The event will consist of two sections, the Worker Speak Out and the Know Your Rights Workshop.

The speak-out will be held from 11 a.m. until 12:30 p.m. in front of the University Center in the Alumni Mall and the workshop will be held from 12:45 p.m. until 1:30 p.m. UC in the Beale Room.

"We're going to have campus workers, former and current, come speak about their experiences-tell their stories," Vanlyn Turner-Ramsay, student and PSA member, said. "We're going to draw the connections between the importance of living wages within our communities and how it affects us, directly and indirectly."

The PSA has held several speak-outs, protests and campaigns over the past few years, most notably their living wage campaign which is meant to inform students that campus workers are paid under the Memphis living wage, the hourly wage needed to live without government assistance.

Currently the University pays campus workers minimum wage, which according to the PSA is a poverty wage.

"We have a living wage campaign on campus that says in order to be a comfortable adult in Memphis-single and no children-you have to make $12.50 an hour," Ramsay said.

The PSA is a campus organization that advocates racial and gender equality and fights economic injustice.
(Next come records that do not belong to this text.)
(** The memory advances before the write that may fail. *)
(* @src redbstore.rs RedbStateMachineStore::apply *)
Definition apply (db : Database) (m : SmMem) (entries : list Entry) (ok : bool)
  : Database * SmMem * result (list Response) StorageError :=
  let '(p, responses) := apply_entries (persist m) entries in
  let m := mkSmMem p (snapshot m) (m_snapshot_idx m) in
  match persist_state db p ok with
  | (db, Ok _) => (db, m, Ok responses)
  | (db, Err e) => (db, m, Err e)
  end.

(* @src redbstore.rs RedbStateMachineStore::build_snapshot *)
Definition build_snapshot (db : Database) (m : SmMem) (ok : bool)
  : Database * SmMem * result StoredSnapshot StorageError :=
  let p := persist m in
  let idx := u64_wrap (m_snapshot_idx m + 1) in
  let snapshot_id := match p_last_applied p with
                     | Some (l, i) => show_leader l +:+ "-" +:+ pretty i +:+ "-" +:+ pretty idx
                     | None => "--" +:+ pretty idx
                     end in
  let stored := mkStoredSnapshot (p_last_applied p) (p_last_membership p) snapshot_id
                  (to_vec (p_ledger p)) in
  match persist_snapshot db stored ok with
  | (db, Err e) => (db, mkSmMem p (snapshot m) idx, Err e)
  | (db, Ok _) => (db, mkSmMem p (Some stored) idx, Ok stored)
  end.
(* ===== verification/LedgerBackend.v ===== *)
(** * The ledger behind the gateway

    [crates/gateway/src/ledger_backend.rs], [raft_ledger.rs] and [settle.rs].  The trait
    is a class of operations; a second class states what the gateway relies on, through
    a view of the backend as the table of [Ledger].  The in-process ledger and the
    replicated one are its instances, and the streaming guard is verified against the
    class alone.  Whether consensus is reached, when a background settlement is submitted
    and how far this node's replica lags are inputs of every operation. *)

From S2P Require Import Prelude Float Money Ledger LedgerInv Cluster UnitLedger.

(* @src ledger_backend.rs LedgerBackend *)
Class LedgerBackend (S : Type) := {
  open_run : S → string → Microusd → option string → S;
  reserve : S → string → Microusd → S * result Reservation BudgetError;
  reserve_unchecked : S → string → Microusd → S * Reservation;
  snapshot : S → string → option RunSnapshot;
  list_runs : S → list (string * RunSnapshot);
  settle : S → Reservation → Microusd → S
}.

(** Levels that can take the cost of [r] in place of its amount. *)
Definition settle_room (runs : gmap string RunState) (r : Reservation) (actual : Microusd) : Prop :=
  ∀ k s, k ∈ Ledger.chain runs (run_id r) → runs !! k = Some s →
    rs_spent s + actual + Z.max 0 (rs_reserved s - amount r) ≤ i64_max.

(** What the gateway relies on: the backend's operations are those of the in-process
    ledger on its view, on amounts that fit. *)
Class LedgerLaws (S : Type) `{LedgerBackend S} := {
  view : S → gmap string RunState;
  sound : S → Prop;
  open_view s id b p :
    sound s → 0 ≤ b ≤ i64_max →
    sound (open_run s id b p) ∧ view (open_run s id b p) = Ledger.open_run (view s) id b p;
  reserve_view s id est :
    sound s → 0 ≤ est → room (view s) id est →
    match reserve s id est with
    | (s', Ok r) => sound s' ∧ Ledger.reserve (view s) id est = (view s', Ok r)
    | (s', Err _) => sound s' ∧ view s' = view s ∧
                     ∃ e, Ledger.reserve (view s) id est = (view s, Err e)
    end;
  settle_view s r actual :
    sound s → 0 ≤ amount r ≤ i64_max → 0 ≤ actual → settle_room (view s) r actual →
    sound (settle s r actual) ∧ view (settle s r actual) = Ledger.settle (view s) r actual;
  snapshot_view s id : sound s → snapshot s id = Ledger.snapshot (view s) id
}.

(** A granted reservation is for the run and the amount it was asked for. *)
Class TicketLaws (S : Type) `{LedgerBackend S} := {
  reserve_ticket s id est s' r :
    reserve s id est = (s', Ok r) → run_id r = id ∧ amount r = est;
  unchecked_ticket s id est s' r :
    reserve_unchecked s id est = (s', r) → run_id r = id ∧ amount r = est
}.

(** ** The in-process backend *)

(* @src ledger_backend.rs LocalLedger *)
Record LocalLedger := mkLocal { local_runs : gmap string RunState }.

Definition lift_local {A} (p : gmap string RunState * A) : LocalLedger * A :=
  (mkLocal p.1, p.2).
They are also affiliated and stand beside the United Campus Workers-Communications Workers of America, the College Democrats, African Students Association and the Workers Interfaith Network.
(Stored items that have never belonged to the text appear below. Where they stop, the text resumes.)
(* ===== verification/Provider.v ===== *)
(** * Reading the provider's answer

    [crates/gateway/src/provider.rs]: the token usage and the tool calls read out of a
    response as it flows by, the headers that reach the provider, and the stub provider.
    The HTTP exchange is an input; [serde_json]'s parser is a parameter. *)

From S2P Require Import Prelude Float Money Strings Text Json.
From S2P Require Request.

(** [text.lines()]: the parts between newlines, without a last empty one. *)
Definition strip_cr (s : string) : string :=
  match String.rev s with
  | String c r => if bool_decide (nat_of_ascii c = 13%nat) then String.rev r else s
  | "" => ""
  end.
Definition lines (s : string) : list string :=
  let parts := split_char (ascii_of_nat 10) s in
  match last parts with
  | Some "" => strip_cr <$> take (length parts - 1) parts
  | _ => (strip_cr <$> take (length parts - 1) parts) ++ option_list (last parts)
  end.

(** ** Usage *)

(* @src provider.rs set_if_positive *)
Definition set_if_positive (field : Z) (v : Value) (key : string) : Z :=
  match get_u64 key v with
  | Some n => if 0 <? n then n else field
  | None => field
  end.

(* @src provider.rs apply_anthropic *)
Definition apply_anthropic (usage : Usage) (u : Value) : Usage :=
  mkUsage (set_if_positive (input_tokens usage) u "input_tokens")
    (set_if_positive (output_tokens usage) u "output_tokens")
    (set_if_positive (cache_read_tokens usage) u "cache_read_input_tokens")
    (set_if_positive (cache_write_tokens usage) u "cache_creation_input_tokens")
    (tool_calls usage).

(* @src provider.rs apply_openai *)
Definition apply_openai (usage : Usage) (u : Value) : Usage :=
  mkUsage (set_if_positive (input_tokens usage) u "prompt_tokens")
    (set_if_positive (output_tokens usage) u "completion_tokens")
    (match get "prompt_tokens_details" u ≫= get_u64 "cached_tokens" with
     | Some cached => if 0 <? cached then cached else cache_read_tokens usage
     | None => cache_read_tokens usage
     end)
    (cache_write_tokens usage) (tool_calls usage).

(* @src provider.rs merge_usage *)
Definition merge_usage (usage : Usage) (v : Value) : Usage :=
  let usage := match get "message" v ≫= get "usage" with
               | Some u => apply_anthropic usage u
               | None => usage
               end in
  match get "usage" v with
  | Some u =>
      if negb (is_object u) then usage
      else if bool_decide (is_Some (get "prompt_tokens" u))
              || bool_decide (is_Some (get "completion_tokens" u))
      then apply_openai usage u else apply_anthropic usage u
  | None => usage
  end.

(** ** Tool calls *)

(* @src provider.rs ToolCallCounter *)
Record ToolCallCounter := mkCounter {
  seen : bool;
  anthropic : Z;              (* u32 *)
  openai_nonstream : Z;       (* u32 *)
  openai_stream_idx : gset (Z * Z)
}.

Definition no_calls : ToolCallCounter := mkCounter false 0 0 ∅.

Definition is_tool_use (b : Value) : bool := bool_decide (get_str "type" b = Some "tool_use").

(** The indexes of a choice's deltas. *)
(* @src provider.rs 164-181 ToolCallCounter::observe_streaming *)
Definition choice_calls (choice : Value) : list (Z * Z) :=
  let choice_idx := default 0 (get_u64 "index" choice) in
  match get "delta" choice ≫= get_array "tool_calls" with
  | Some deltas => omap (λ tc, (λ idx, (choice_idx, idx)) <$> get_u64 "index" tc) deltas
  | None => []
  end.

(* @src provider.rs ToolCallCounter::observe_streaming *)
Definition observe_streaming (c : ToolCallCounter) (v : Value) : ToolCallCounter :=
  mkCounter true
    (if bool_decide (get_str "type" v = Some "content_block_start")
        && bool_decide ((get "content_block" v ≫= get_str "type") = Some "tool_use")
     then u32_wrap (anthropic c + 1) else anthropic c)
    (openai_nonstream c)
    (list_to_set (default [] (get_array "choices" v) ≫= choice_calls) ∪ openai_stream_idx c).

(* @src provider.rs ToolCallCounter::observe_non_streaming *)
Definition observe_non_streaming (c : ToolCallCounter) (v : Value) : ToolCallCounter :=
  mkCounter true
    (match get_array "content" v with
     | Some content =>
         u32_wrap (anthropic c
                   + u32_wrap (Z.of_nat (length (filter (λ b, is_tool_use b = true) content))))
     | None => anthropic c
     end)
    (foldl (λ n choice, match get "message" choice ≫= get_array "tool_calls" with
                        | Some tc => u32_wrap (n + u32_wrap (Z.of_nat (length tc)))
                        | None => n
                        end) (openai_nonstream c) (default [] (get_array "choices" v)))
    (openai_stream_idx c).

(* @src provider.rs ToolCallCounter::finish *)
Definition counted (c : ToolCallCounter) : option Z :=
  if negb (seen c) then None
  else Some (u32_wrap (u32_wrap (anthropic c + openai_nonstream c)
                       + u32_wrap (Z.of_nat (size (openai_stream_idx c))))).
"We want to actually teach people things and draw direct lines, not just leave things to inference like we have in the past," Ramsay said. "You have to put these things in peoples' faces. They need to know about these things."

PSA member Alex Uhlmann said the U of M has constantly been moving towards a business model, which he believes is the wrong path for a public university.
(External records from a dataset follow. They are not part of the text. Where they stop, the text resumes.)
(* @src mcpclient.rs McpClientConfig *)
Record McpClientConfig := mkClientConfig {
  cfg_url : string;
  connect_timeout : Z;        (* seconds *)
  total_timeout : Z;
  extra_headers : list (string * string);
  max_body_bytes : Z          (* usize *)
}.

(** A [u64] or a [usize] read from the environment. *)
Definition env_or (v : option string) (dflt : Z) : Z := default dflt (v ≫= parse_unsigned u64_max).

(* @src mcpclient.rs McpClientConfig::new *)
Definition new (env : string → option string) (url : string) : McpClientConfig :=
  mkClientConfig url (env_or (env "TOKENFUSE_MCP_SCAN_CONNECT_TIMEOUT_SECS") 5)
    (env_or (env "TOKENFUSE_MCP_SCAN_TIMEOUT_SECS") 15) []
    (env_or (env "TOKENFUSE_MCP_SCAN_MAX_BODY_BYTES") DEFAULT_MAX_BODY_BYTES).

(* @src mcpclient.rs McpClientError *)
Inductive McpClientError :=
| Transport (e : string)
| Status (status : Z) (body : string)
| Parse (e : string)
| UnsupportedTransport (e : string)
| BodyTooLarge (limit : Z).

(** The text of an error, as [thiserror] derives it from the attributes. *)
(* @src mcpclient.rs McpClientError *)
Definition error_text (e : McpClientError) : string :=
  match e with
  | Transport m => "request failed: " +:+ m
  | Status s body => "server returned HTTP " +:+ pretty s +:+ ": " +:+ body
  | Parse m => "could not parse server response: " +:+ m
  | UnsupportedTransport m => m
  | BodyTooLarge limit => "response body exceeded the " +:+ pretty limit
      +:+ "-byte scan cap (set TOKENFUSE_MCP_SCAN_MAX_BODY_BYTES to change)"
  end.

(* @src mcpclient.rs content_type_matches *)
Definition content_type_matches (content_type expected : string) : bool :=
  eq_ignore_ascii_case (trim (default "" (head (split_char ";" content_type)))) expected.

(** The body arrives in chunks; the stream may break. *)
(* @src mcpclient.rs read_body_capped *)
Fixpoint read_body (max_bytes : Z) (buf : string) (stream : list (result string string))
  : result string McpClientError :=
  match stream with
  | [] => Ok buf
  | Err e :: _ => Err (Transport e)
  | Ok chunk :: stream =>
      if max_bytes <? Provider.str_len buf + Provider.str_len chunk
      then Err (BodyTooLarge max_bytes)
      else read_body max_bytes (buf +:+ chunk) stream
  end.
(* @src mcpclient.rs read_body_capped *)
Definition read_body_capped (stream : list (result string string)) (max_bytes : Z)
  : result string McpClientError := read_body max_bytes "" stream.

(** ** Messages *)

Definition rpc_id (n : Z) : Value := Number (PosInt n).

(* @src mcpclient.rs initialize_request *)
Definition initialize_request (version : string) : Value :=
  Obj [("id", rpc_id 1); ("jsonrpc", Str "2.0"); ("method", Str "initialize");
       ("params", Obj [("capabilities", Obj []);
                       ("clientInfo", Obj [("name", Str "tokenfuse-mcp-scan");
                                           ("version", Str version)]);
                       ("protocolVersion", Str "2025-06-18")])].

(* @src mcpclient.rs initialized_notification *)
Definition initialized_notification : Value :=
  Obj [("jsonrpc", Str "2.0"); ("method", Str "notifications/initialized")].

(* @src mcpclient.rs 153-158 fetch_tools_list *)
Definition tools_list_request : Value :=
  Obj [("id", rpc_id 2); ("jsonrpc", Str "2.0"); ("method", Str "tools/list");
       ("params", Obj [])].

(* @src mcpclient.rs 317-322 probe_tools_call *)
Definition tools_call_request (tool_name : string) (arguments : Value) : Value :=
  Obj [("id", rpc_id 2); ("jsonrpc", Str "2.0"); ("method", Str "tools/call");
       ("params", Obj [("arguments", arguments); ("name", Str tool_name)])].
(* ===== verification/ClusterMain.v ===== *)
(** * Running a node

    How a node of the cluster comes up: the transport a gateway's replica and the
    [tokenfuse-cluster] binary serve over ([raft_ledger.rs] of the gateway, [server.rs] and
    [main.rs] of [crates/cluster/src]), the client certificates of [net_http.rs], the
    in-process transport and cluster of [network.rs] and [lib.rs], and the two demos of the
    binary.  The consensus library is the class of [ClusterNode]; certificates and sockets
    are parameters. *)

From S2P Require Import Prelude Float Strings Ledger LedgerInv Cluster ClusterNode Console.

Abbreviation Env := (string → option string).

(** ** Transport *)

(** The PEM texts a server is given. *)
Inductive Transport := Http | Https (cert key : string) | Mutual (cert key ca : string).

(** [rustls] and its PEM reader. *)
Class TlsLib := {
  Cert : Type; PrivateKey : Type; RootStore : Type; Verifier : Type; ServerConfig : Type;
  no_roots : RootStore;
  pem_certs : string → list (result Cert string);
  add_root : Cert → RootStore → result RootStore string;
  client_verifier : RootStore → result Verifier string;
  pem_key : string → result (option PrivateKey) string;
  server_config : Verifier → list Cert → PrivateKey → result ServerConfig string;
  config_from_pem : string → string → result ServerConfig string
}.

(** [Result]'s [?] and the collecting of results. *)
Definition and_then {A B E} (r : result A E) (k : A → result B E) : result B E :=
  match r with Ok a => k a | Err e => Err e end.
Definition context {A} (what : string) (r : result A string) : result A string :=
  match r with Ok a => Ok a | Err e => Err (what +:+ e) end.
Notation "x ←? r ; k" := (and_then r (λ x, k)) (at level 20, r at level 100, k at level 200, right associativity).

Section tls.
Context `{TlsLib}.

(* @src cluster/server.rs 304-310 serve_mtls *)
Fixpoint add_roots (cas : list (result Cert string)) (roots : RootStore) : result RootStore string :=
  match cas with
  | [] => Ok roots
  | c :: cas =>
      cert ←? context "client CA parse: " c;
      roots ←? context "client CA add: " (add_root cert roots);
      add_roots cas roots
  end.

(** [collect::<Result<Vec<_>, _>>()] *)
Fixpoint collect {A} (l : list (result A string)) : result (list A) string :=
  match l with [] => Ok [] | r :: l => a ←? r; l ←? collect l; Ok (a :: l) end.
"What we try to do as the PSA is form a coalition of student organizations and community programs to fight for a living wage for campus workers who currently make poverty wages, which we don't think a public university who promotes knowledge and awareness should continue doing," Uhlmann, a senior political science major, said.

The members of the organization said that they have made progress with their goal by having meetings with administrators about why they believe their Living Wage Campaign is an important issue.

Uhlmann, who joined the organization earlier this semester, said finding the PSA was a very important part of expressing his feelings about these issues, which he had always felt but never had an outlet.

"I was an intern at the State Legislature last summer, which made me want to become more politically active, so ever since then I've been looking for an organization that agreed with my political views. Finding the PSA was an important step for me," Uhlmann said.

Uhlmann noted that students are really busy with school, work and life so they might not have time to find out or do anything about it on their own. Uhlmann said that's where PSA comes in to inform the students so they might feel the need to take a stand.

"We're having this event to inform students about what's going on. It's ridiculous that our university is paying our campus workers poverty wages. These people have to support themselves and their families-they just can't do it with these wages their currently getting," Uhlmann said. "It's important students know that and more students would get involved if they knew that these things were happening."

Along with the Living Wage Campaign, PSA was also responsible for holding a mock vote for the next U of M president earlier this semester. According to Ramsay, the event was a symbolic action to show campus officials that students do care to have say in who will be in charge next.

"We're important because we serve to educate, inform and fight for human rights in our community and on our campus. We're here to make sure students get more out of their college experience than just a degree," Ramsay said. "We hope to promote awareness of what's going on around people and we strive to have a better community."